Re: snake ROIs (was: can i draw cylinders!)
Posted by Gabriel Landini on Oct 24, 2006; 12:06pm
URL: http://imagej.273.s1.nabble.com/can-i-draw-cylinders-tp3701211p3701216.html
On Tuesday 24 October 2006 10:51, Christophe Leterrier wrote:
> Thank you for your advices, but maybe I wasn't clear enough :
> I don't want to paint on my image, I want to define ROIs.
I think that the difference is trivial. The painted image can be a new
duplicated one and the ROI extracted from it. You can run that in batch mode,
so it is transparent (see macro below).
> For freehand lines I agree you can define circle at each point of the
> line, but what about segmented lines ? What a waste of processing time
> to interpolate all the coordinates between the extremities of each
> segment and draw a circle centered on each point
Once you know the start and end of the line segment, the interpolation (this
is Bresenham's algorithm) is extremely quick. You could do that in a macro
and still would be fast. I think that the circular ROI drawing would be the
slow steo.
BTW, the distance transform to get the desired thickened line is fine for not
so large images (about than 1000x1000), but gets slower with larger ones.

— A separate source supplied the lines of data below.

Lemma glyph_never_raises_witness :
  exists i c,
    glyphIndex 128 = Some i /\ 0 <= i < rampLength
    /\ glyph 128 = Some c /\ String.get (Z.to_nat i) ASCII_CHARS = Some c.
Proof. apply (glyph_never_raises 128). lia. Defined.

(** X2. The bands of the ramp: brightness [b] gets glyph [i] exactly when
    245 i <= 9 (b - 10) < 245 (i + 1).  So the last glyph, the blank, is
    drawn for brightness 255 only, the first one up to brightness 37, and
    each of the ten glyphs is drawn for some brightness. *)
Theorem glyph_bands (b i : Z) :
  10 <= b <= 255 ->
  (glyphIndex b = Some i <-> 245 * i <= 9 * (b - 10) < 245 * (i + 1))
  /\ (glyphIndex b = Some 9 <-> b = 255)
  /\ (glyphIndex b = Some 0 <-> b <= 37)
  /\ (0 <= i <= 9 ->
      exists b', 10 <= b' <= 255 /\ glyphIndex b' = Some i).
Proof.
  intros Hb.
  assert (Hband : forall b j, 10 <= b <= 255 ->
            (glyphIndex b = Some j <-> 245 * j <= 9 * (b - 10) < 245 * (j + 1))).
  { clear. intros b j Hb. rewrite (glyphIndex_visible b Hb).
    pose proof (Z.mul_div_le ((b - 10) * 9) 245 ltac:(lia)) as H1.
    pose proof (Z.mul_succ_div_gt ((b - 10) * 9) 245 ltac:(lia)) as H2.
    split.
    - intros [= <-]. lia.
    - intros Hj. f_equal. symmetry.
      apply (Z.div_unique _ _ j ((b - 10) * 9 - 245 * j)); lia. }
  split; [apply Hband, Hb |]. split; [| split].
  - rewrite (Hband b 9 Hb). lia.
  - rewrite (Hband b 0 Hb). lia.
  - intros Hi. exists (10 + (245 * i + 8) / 9).
    assert (Hq : 245 * i <= 9 * ((245 * i + 8) / 9) < 245 * i + 9).
    { pose proof (Z.mul_div_le (245 * i + 8) 9 ltac:(lia)).
      pose proof (Z.mul_succ_div_gt (245 * i + 8) 9 ltac:(lia)). lia. }
    assert (Hb' : 10 <= 10 + (245 * i + 8) / 9 <= 255) by lia.
    split; [exact Hb' |]. apply (Hband _ i Hb'). lia.
Qed.
(** The [for transaction in transaction_list] loop: the list being appended
    to and the running [next_id]; [None] when an iteration raises. *)
Fixpoint convert_loop (transaction_list : list (Extracted num))
    (existing : list (Json.row num)) (next_id : Z)
    : option (list (Json.row num) * Z) :=
  match transaction_list with
  | [] => Some (existing, next_id)
  | transaction :: rest =>
      match flowstate_transaction next_id transaction with
      | Some row => convert_loop rest (existing ++ [row]) (next_id + 1)
      | None => None
      end
  end.

(** The file is written at the end of the [try] block: when a conversion
    raises, the [except] branch returns [False] and the file is as it was. *)
Definition save_to_cashflow_data (transactions : Batch num) (f : file num)
    : bool * file num :=
  let existing_data :=
    match f with
    | Data d => d
    | NoFile | NotJson => default_data   (* FileNotFoundError, JSONDecodeError *)
    end in
  let transaction_list :=
    match b_transactions transactions with
    | Some l => l
    | None => []
    end in
  match convert_loop transaction_list (Json.transactions existing_data)
          (Json.next_id existing_data) with
  | Some (rows, next_id) =>
      match
        match b_current_balance transactions with
        | Some b => float_of b           (* float(transactions['current_balance']) *)
        | None => Some (Json.current_balance existing_data)
        end
      with
      | Some balance =>
          (true, Data {| Json.transactions := rows;
                         Json.current_balance := balance;
                         Json.next_id := next_id |})
      | None => (false, f)                                  (* except Exception *)
      end
  | None => (false, f)                                      (* except Exception *)
  end.

(** ** The balance editor, Clear All Data and Import Data

    The three places outside the transaction functions where the page code
    assigns the session variables and calls [save_data]. *)

(** [show_balance_editor], the Update Balance button. *)
Definition update_balance (new_balance : num) : Action num unit :=
  s <- get_session ;;
  put_session
    {| session_state.transactions_df := session_state.transactions_df s;
       session_state.current_balance := new_balance;
       session_state.next_id := session_state.next_id s |} ;;;
  save_data.

(** [show_quick_actions], the Clear All Data button: the new frame is
    [pd.DataFrame(columns=[...])]. *)
Definition clear_all_data : Action num unit :=
  put_session
    {| session_state.transactions_df := [];
       session_state.current_balance := zero;
       session_state.next_id := 1 |} ;;;
  put_columns true ;;;
  save_data.

(** The Import Data block of [show_quick_add_forms], on an uploaded file.
    The result tells the success message ([true]) from the [st.error] of the
    [except] branch ([false]); the dates are converted before any session
    variable is assigned, and the new frame is
    [pd.DataFrame(data['transactions'])].  [NoFile] stands for no upload: the
    block is skipped. *)
Definition import_data (uploaded_file : file num) : Action num bool :=
  match uploaded_file with
  | Data data =>
      match of_records (Json.transactions data) with
      | Some df =>
          put_session
            {| session_state.transactions_df := df;
               session_state.current_balance := Json.current_balance data;
               session_state.next_id := Json.next_id data |} ;;;
          put_columns (columns_of df) ;;;
          save_data ;;;
          ret true
      | None => ret false
      end
  | NoFile | NotJson => ret false
  end.

Definition run_op (o : op num) : Action num unit :=
  match o with
  | Add ty a d ds st pr => add_transaction ty a d ds st pr
  | Update i ty a d ds st pr => update_transaction i ty a d ds st pr
  | Delete i => delete_transaction i
  | Balance b => update_balance b
  | Clear => clear_all_data
  end.

Fixpoint run_ops (l : list (op num)) : Action num unit :=
  match l with
  | [] => ret tt
  | o :: rest => run_op o ;;; run_ops rest
  end.

(** ** Presentation of the metrics *)

Definition get_health_color_class (score : Z) : string :=
  if 80 <=? score then "health-excellent"
  else if 60 <=? score then "health-good"
  else "health-poor".

Definition get_background_color (metrics : HealthMetrics num) : string :=
  if 80 <=? health_score metrics then "#F0FDF4"
  else if 60 <=? health_score metrics then "#FFFBEB"
  else "#FEF2F2".

Definition get_balance_card_class (metrics : HealthMetrics num) : string :=
  if 80 <=? health_score metrics then "balance-positive"
  else if 60 <=? health_score metrics then "balance-caution"
  else "balance-danger".

(** The condition of the Cash Flow Alert of [main]:
    [days_until_danger is not None and days_until_danger < 30]. *)
Definition critical_alert (metrics : HealthMetrics num) : bool :=
  match days_until_danger metrics with
  | Some d => d <? 30
  | None => false
  end.

(** Python's truth value of [metrics['days_until_danger']]: [None] and [0]
    count as false. *)
Definition truthy (d : option Z) : bool :=
  match d with
  | Some d => negb (d =? 0)
  | None => false
  end.

(** The Days Until Danger card of [main]: its [danger_class] and its
    caption. *)
Definition danger_class (metrics : HealthMetrics num) : string :=
  if truthy (days_until_danger metrics)
     && match days_until_danger metrics with
        | Some d => d <? 30
        | None => false
        end
  then "health-poor" else "health-excellent".

Definition danger_caption (metrics : HealthMetrics num) : string :=
  if truthy (days_until_danger metrics) then "days until negative"
  else "Safe runway".

(** The Trend card of [main]. *)
Definition trend_text (metrics : HealthMetrics num) : string :=
  if less zero (trend_direction metrics) then "Improving" else "Declining".

(** The Payment Risk Alerts of [main]: the rows listed, each with its
    [days_overdue]. *)
Definition overdue_payments (today : Z) (df_scenario : DataFrame num)
    : DataFrame num :=
  match df_scenario with
  | [] => []                                   (* if not df_scenario.empty *)
  | _ :: _ =>
      filter (fun t => String.eqb (tx_type t) "income"
                       && String.eqb (tx_status t) "pending"
                       && (tx_date t <? today))
             df_scenario
  end.

Definition days_overdue (today : Z) (payment : Transaction num) : Z :=
  today - tx_date payment.

End Store.

(** ** Vocabulary of the statements *)

Section Vocabulary.

Context {num : Type} {arith : Arith num}.

(** [m] is the earliest (latest) date of the frame. *)
Definition earliest (m : Z) (df : DataFrame num) : Prop :=
  In m (map tx_date df) /\ forall t, In t df -> m <= tx_date t.

Definition latest (m : Z) (df : DataFrame num) : Prop :=
  In m (map tx_date df) /\ forall t, In t df -> tx_date t <= m.

(** The amounts of the frame of a given type booked on a given day, summed
    as the program sums them. *)
Definition booked (ty : string) (d : Z) (df : DataFrame num) : num :=
  sum_amount (filter (fun t => on_date d t && is_type ty t) df).

(** [t'] is [t] after a delay of [n] days: a pending income moves by [n]
    days, any other row stays as it is; no other field changes. *)
Definition delayed (n : Z) (t t' : Transaction num) : Prop :=
  tx_id t' = tx_id t /\ tx_type t' = tx_type t /\ tx_amount t' = tx_amount t
  /\ tx_description t' = tx_description t /\ tx_status t' = tx_status t
  /\ tx_probability t' = tx_probability t
  /\ (tx_type t = "income" /\ tx_status t = "pending" ->
      tx_date t' = tx_date t + n)
  /\ (~ (tx_type t = "income" /\ tx_status t = "pending") -> t' = t).

(** Every date of the session is a date object. *)
Definition valid_store (s : session_state.t num) : Prop :=
  Forall (fun t => calendar.valid_date (tx_date t))
         (session_state.transactions_df s).

(** The ids of the session are pairwise distinct and below [next_id]. *)
Definition store_ok (s : session_state.t num) : Prop :=
  NoDup (map tx_id (session_state.transactions_df s))
  /\ forall t, In t (session_state.transactions_df s) ->
       tx_id t < session_state.next_id s.

(** The same for a document. *)
Definition data_ok (d : Json.data num) : Prop :=
  NoDup (map Json.id (Json.transactions d))
  /\ forall r, In r (Json.transactions d) -> Json.id r < Json.next_id d.

(** The file holds the session. *)
Definition in_sync (w : World num) : Prop :=
  cashflow_data_json w = Data (dump (session w)).

(** The sum of the amounts of one type over the whole frame. *)
Definition total (ty : string) (df : DataFrame num) : num :=
  sum_amount (filter (is_type ty) df).

(** The balance the projection ends on. *)
Definition final_balance (projection_df : list (Point num)) : num :=
  balance (last projection_df (today_point 0 zero)).

(** [float()] accepts every amount of the batch, and its balance when it has
    one. *)
Definition accepted `{FloatConversion num} (transactions : Batch num) : bool :=
  forallb (fun e => match float_of (e_amount e) with
                    | Some _ => true
                    | None => false
                    end)
          (match b_transactions transactions with Some l => l | None => [] end)
  && match b_current_balance transactions with
     | Some b => match float_of b with Some _ => true | None => false end
     | None => true
     end.

End Vocabulary.

(** No row of the projection is below zero. *)
Definition never_negative (projection_df : list (Point Z)) : Prop :=
  forall p, In p projection_df -> 0 <= balance p.

(** [p] is the first row of the projection below zero. *)
Definition first_negative (p : Point Z) (projection_df : list (Point Z))
    : Prop :=
  exists pre post,
    projection_df = pre ++ p :: post /\ never_negative pre /\ balance p < 0.

(** Each row continues the balance before it: its balance is the previous
    one ([b0] for the first row) plus its net flow. *)
Fixpoint running (b0 : Z) (l : list (Point Z)) : Prop :=
  match l with
  | [] => True
  | p :: r => balance p = b0 + net_flow p /\ running (balance p) r
  end.

(** Boolean checks run over a range of integers: [all_from f a n] tests [f]
    on [a], [a + 1], ..., [a + n - 1].  [cycle_ok] tests one day of the
    400-year cycle, the others one digit, month or day of the month. *)
Definition cycle_ok (r : Z) : bool :=
  let '(y, m, d) := calendar.ord2ymd (r + 1) in
  (1 <=? y) && (y <=? 400) && ((145730 <? r) || (y <=? 399))
  && (1 <=? m) && (m <=? 12) && (1 <=? d)
  && (d <=? calendar.days_in_month y m)
  && (calendar.ymd2ord y m d =? r + 1).

Fixpoint all_from (f : Z -> bool) (start : Z) (count : nat) : bool :=
  match count with
  | O => true
  | S c => f start && all_from f (start + 1) c
  end.

Definition digit_ok (k : Z) : bool :=
  match calendar.digit_val (calendar.digit k) with
  | Some x => (x =? k) && negb (Ascii.eqb (calendar.digit k) "-")
  | None => false
  end.

Definition month_ok (m : Z) : bool :=
  match calendar.re_m (list_ascii_of_string (calendar.fmt2 m)) with
  | Some x => x =? m
  | None => false
  end.

Definition day_ok (d : Z) : bool :=
  match calendar.re_d (list_ascii_of_string (calendar.fmt2 d)) with
  | Some x => x =? d
  | None => false
  end.

(** ** Sample data

    Today is 2025-01-01 (ordinal 739252); amounts are whole numbers. *)
Module sample.

Definition today : Z := 739252.

(** An expense of 2000 due 30 days from today. *)
Definition rent : Transaction Z :=
  {| tx_id := 1; tx_type := "expense"; tx_amount := 2000;
     tx_date := today + 30; tx_description := "Rent";
     tx_status := "confirmed"; tx_probability := 100 |}.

The
macro below expects the line or area selection already drawn (yes, it works
with areas, too):
a=getTitle();
setBatchMode(true);
run("Add to Manager ");
run("Select None");
mine=roiManager("Count");
run("Duplicate...", "title=test-1");
roiManager("Select", mine-1);
run("Fill");
run("Select None");
run("Invert");
run("Distance Map");
setThreshold(0, 15); // sets radius of line
run("Convert to Mask");
run("Create Selection");
roiManager("Add");
selectImage(a);
roiManager("Select", mine);
setBatchMode(false);
I am using white foreground with black background, I haven't tested with those
inverted. Let me know if that does not work.
> Much better would be
> to incrementally define a ROI by adding elements : circle at the first
> point followed by rectangle along first segment, followed circle at the
> second point, repeat for each angle point of the segmented line until
> you reach the last point.
That only works for segmented lines, not freehand ones, I think.